Top of Task input

(** ** Sample manifests and worlds *)

(** A [JSON.parse] that knows the sample manifest texts below, written
    with ['] for the double quote; any other text is a syntax error. *)
Definition sample_parse (text : string) : option json :=
  if (text =? "{'dependencies': {'a': '1.0.0', 'b': '2.0.0'}}")%string then
    Some (JObject [("dependencies",
                    JObject [("a", JString "1.0.0"); ("b", JString "2.0.0")])])
  else if (text =? "{'devDependencies': {'x': '1.0.0'}}")%string then
    Some (JObject [("devDependencies", JObject [("x", JString "1.0.0")])])
  else if (text =? "{}")%string then Some (JObject [])
  else None.

(** A project in [/home/me/project] with the given manifest text, seen
    from its [lib] directory. *)
Definition project_world (text : string) : world :=
  {| cwd := ["home"; "me"; "project"; "lib"];
     files := {[ ["home"; "me"; "project"; "package.json"] := File text ]};
     spawned := [] |}.

(** The only [package.json] is [/package.json]; the working directory is
    [/home/me]. *)
Definition root_manifest_world : world :=
  {| cwd := ["home"; "me"];
     files := {[ ["package.json"] := File "{}" ]};
     spawned := [] |}.

(** No [package.json] at all. *)
Definition bare_world : world :=
  {| cwd := ["home"; "me"]; files := ∅; spawned := [] |}.

(** A [JSON.parse] that also knows manifests with both fields, with a
    [null] field and without an object at the top. *)
Definition sample_parse_more (text : string) : option json :=
  if (text =? "{'dependencies': {'a': '1.0.0'}, 'devDependencies': {'x': '1.0.0'}}")%string then
    Some (JObject [("dependencies", JObject [("a", JString "1.0.0")]);
                   ("devDependencies", JObject [("x", JString "1.0.0")])])
  else if (text =? "{'dependencies': null}")%string then
    Some (JObject [("dependencies", JNull)])
  else if (text =? "[]")%string then Some (JArray [])
  else sample_parse text.

(** The project of [project_world] with a directory named [package.json]
    where the manifest should be. *)
Definition directory_manifest_world : world :=
  {| cwd := ["home"; "me"; "project"; "lib"];
     files := {[ ["home"; "me"; "project"; "package.json"] := Directory ]};
     spawned := [] |}.

(** ** Paths: normalization of clean component lists *)

Definition clean_segment (s : string) : Prop := s <> EmptyString /\ s <> "." /\ s <> "..".

Definition clean (segs : list string) : Prop := Forall clean_segment segs.

Lemma clean_segment_eqb s :
  clean_segment s ->
  (s =? EmptyString)%string = false /\ (s =? ".")%string = false /\ (s =? "..")%string = false.
Proof.
  intros (H1 & H2 & H3). repeat split; apply String.eqb_neq; assumption.
Qed.

Lemma clean_segment_dec s :
  clean_segment s \/ s = EmptyString \/ s = "." \/ s = "..".
Proof.
  unfold clean_segment.
  destruct (decide (s = EmptyString)); [tauto|].
  destruct (decide (s = ".")); [tauto|].
  destruct (decide (s = "..")); tauto.
Qed.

Bottom of Task input

— Assigned task —
Output every line above so that it reads exactly as before.

— Solved exercise —
(** ** Sample manifests and worlds *)

(** A [JSON.parse] that knows the sample manifest texts below, written
    with ['] for the double quote; any other text is a syntax error. *)
Definition sample_parse (text : string) : option json :=
  if (text =? "{'dependencies': {'a': '1.0.0', 'b': '2.0.0'}}")%string then
    Some (JObject [("dependencies",
                    JObject [("a", JString "1.0.0"); ("b", JString "2.0.0")])])
  else if (text =? "{'devDependencies': {'x': '1.0.0'}}")%string then
    Some (JObject [("devDependencies", JObject [("x", JString "1.0.0")])])
  else if (text =? "{}")%string then Some (JObject [])
  else None.

(** A project in [/home/me/project] with the given manifest text, seen
    from its [lib] directory. *)
Definition project_world (text : string) : world :=
  {| cwd := ["home"; "me"; "project"; "lib"];
     files := {[ ["home"; "me"; "project"; "package.json"] := File text ]};
     spawned := [] |}.

(** The only [package.json] is [/package.json]; the working directory is
    [/home/me]. *)
Definition root_manifest_world : world :=
  {| cwd := ["home"; "me"];
     files := {[ ["package.json"] := File "{}" ]};
     spawned := [] |}.

(** No [package.json] at all. *)
Definition bare_world : world :=
  {| cwd := ["home"; "me"]; files := ∅; spawned := [] |}.

(** A [JSON.parse] that also knows manifests with both fields, with a
    [null] field and without an object at the top. *)
Definition sample_parse_more (text : string) : option json :=
  if (text =? "{'dependencies': {'a': '1.0.0'}, 'devDependencies': {'x': '1.0.0'}}")%string then
    Some (JObject [("dependencies", JObject [("a", JString "1.0.0")]);
                   ("devDependencies", JObject [("x", JString "1.0.0")])])
  else if (text =? "{'dependencies': null}")%string then
    Some (JObject [("dependencies", JNull)])
  else if (text =? "[]")%string then Some (JArray [])
  else sample_parse text.

(** The project of [project_world] with a directory named [package.json]
    where the manifest should be. *)
Definition directory_manifest_world : world :=
  {| cwd := ["home"; "me"; "project"; "lib"];
     files := {[ ["home"; "me"; "project"; "package.json"] := Directory ]};
     spawned := [] |}.

(** ** Paths: normalization of clean component lists *)

Definition clean_segment (s : string) : Prop := s <> EmptyString /\ s <> "." /\ s <> "..".

Definition clean (segs : list string) : Prop := Forall clean_segment segs.

Lemma clean_segment_eqb s :
  clean_segment s ->
  (s =? EmptyString)%string = false /\ (s =? ".")%string = false /\ (s =? "..")%string = false.
Proof.
  intros (H1 & H2 & H3). repeat split; apply String.eqb_neq; assumption.
Qed.

Lemma clean_segment_dec s :
  clean_segment s \/ s = EmptyString \/ s = "." \/ s = "..".
Proof.
  unfold clean_segment.
  destruct (decide (s = EmptyString)); [tauto|].
  destruct (decide (s = ".")); [tauto|].
  destruct (decide (s = "..")); tauto.
Qed.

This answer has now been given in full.